### Work item
Below this line is a set of entries; quote exactly the lines from the line that contains "(** All of a pipe but PIPE_SEL. *)" to the line that contains "buffer, times, owner, peer, busy", both lines included.

== Segment start ==

(* ===== verification/SelectPipe.v ===== *)
(** * select(2) on pipes

    The scan of [selscan] with the poll routine of pipes behind the descriptors:
    what select tells a thread about pipes, and that a thread it sends to sleep
    is recorded with every pipe it asked for. *)

From S2P Require Import Prelude Libkern Descrip DescripMaps DescripTable DescripProofs DescripCalls DescripSpec.
From S2P Require Import Pipe PipeRing PipeInv PipeRun PipeCalls PipeLife PipeSpec.
From S2P Require Import FileCalls Select SelectScan SelectSpec.
Import DescripProofs DescripCalls Select SelectScan SelectSpec.

Module SelectPipe.

(** The poll routine of files that are pipes, for the thread [tid]; without a
    state the kernel has panicked. *)
#[global] Instance pipe_polls (tid : Z) : PollOps (option Pipe.pst) := fun w f ev =>
  match w with
  | None => (None, 0)
  | Some w =>
      match Pipe.pipe_poll w tid (Descrip.f_data f) ev with
      | Ok (w', rev) => (Some w', rev)
      | Panic => (None, 0)
      end
  end.

(** ** What a poll changes *)

(** All of a pipe but PIPE_SEL. *)
Definition view (p : Pipe.pipe) : Pipe.pipe := Pipe.lower Pipe.PIPE_SEL p.

(** Nothing changes but that PIPE_SEL is raised and the thread is recorded: the
    buffer, times, owner, peer, busy count, notes and all other flags of every pipe,
    the threads in pipes and the counts of memory are as they were. *)
Record marked (tid : Z) (w w' : Pipe.pst) : Prop := Marked {
  mk_threads : Pipe.threads w' = Pipe.threads w;
  mk_view : forall a, view <$> Pipe.pipes w' !! a = view <$> Pipe.pipes w !! a;
  mk_keep : forall a p p', Pipe.pipes w !! a = Some p -> Pipe.pipes w' !! a = Some p' ->
    Pipe.flag p Pipe.PIPE_SEL = true -> Pipe.flag p' Pipe.PIPE_SEL = true;
  mk_nbig : Pipe.nbigpipe w' = Pipe.nbigpipe w;
  mk_kva : Pipe.amountpipekva w' = Pipe.amountpipekva w;
  mk_log : exists l, Pipe.log w' = Pipe.log w ++ l /\ Forall (fun e => exists a, e = Pipe.Selrecord tid a) l;
}.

== Segment end ==

### Solution for this task
(** All of a pipe but PIPE_SEL. *)
Definition view (p : Pipe.pipe) : Pipe.pipe := Pipe.lower Pipe.PIPE_SEL p.

(** Nothing changes but that PIPE_SEL is raised and the thread is recorded: the
    buffer, times, owner, peer, busy count, notes and all other flags of every pipe,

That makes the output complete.